Housing and care service specialist Mears Group (LSE:MER) unveiled a new share buyback program on Thursday, with a total value of up to £20 million. This marks the company’s fourth buyback initiative within the past 18 months.
The London-listed firm outlined that the new program is designed to return surplus capital to shareholders. The previous three buyback schemes resulted in the acquisition and cancellation of 17.7 million shares. These shares were purchased at an average price of 299.7p each, amounting to a capital return of £53.2 million. Additionally, Mears Group’s employee benefit trust acquired 5.1 million shares during this period to support share-based employee remuneration. Out of these, 4.5 million shares are still held for future use.

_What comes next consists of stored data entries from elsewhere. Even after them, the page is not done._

Lemma deliver_calls (i : Input) (c c' : Component) :
  deliver i c = Some c' ->
  calls c'
  = (calls c
     ++ match i with
        | Click => requested (if isRecording c then ReqStop else ReqStart) c
        | _ => []
        end)%list.
Proof.
  intros H. apply deliver_inv in H as [-> _].
  destruct i; simpl; rewrite ?app_nil_r; try reflexivity.
  - unfold handleButtonClick, startRecognition, stopRecognition,
      recognition_start, recognition_stop, requested.
    destruct (isRecording c); simpl; destruct (recognition c); simpl;
      now rewrite ?app_nil_r.
  - unfold handleRecognitionError.
    destruct (String.eqb (error event) "no-speech"); reflexivity.
Qed.

(** ** The button *)

Lemma startRecognition_unfold (c : Component) :
  startRecognition c
  = recognition_start
      (set_isButtonDisabled true
         (set_errorMessage ""
            (set_finalTranscript "" (set_interimTranscript "" c)))).
Proof. reflexivity. Qed.


Lemma startRecognition_calls (c : Component) :
  calls (startRecognition c) = (calls c ++ requested ReqStart c)%list.
Proof.
  rewrite startRecognition_unfold. unfold recognition_start, requested.
  simpl. destruct (recognition c); simpl; now rewrite ?app_nil_r.
Qed.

The company has partnered with Deutsche Numis and Panmure Liberum to execute the new buyback program. These financial firms will handle the repurchase process independently, following predetermined terms and adhering to market regulations. The repurchased shares will be canceled, which will reduce Mears Group’s share capital.
This approach is part of Mears Group’s strategy to enhance shareholder value by returning excess capital. The buyback reflects the company’s strong financial position and commitment to delivering value to its investors.
As of 10:43 BST, Mears Group shares were up by 0.72%, reaching a price of 371.15p. This increase in share price reflects positive market sentiment regarding the company’s financial health and strategic actions. The new buyback program is expected to further boost investor confidence and reinforce the company’s shareholder value proposition.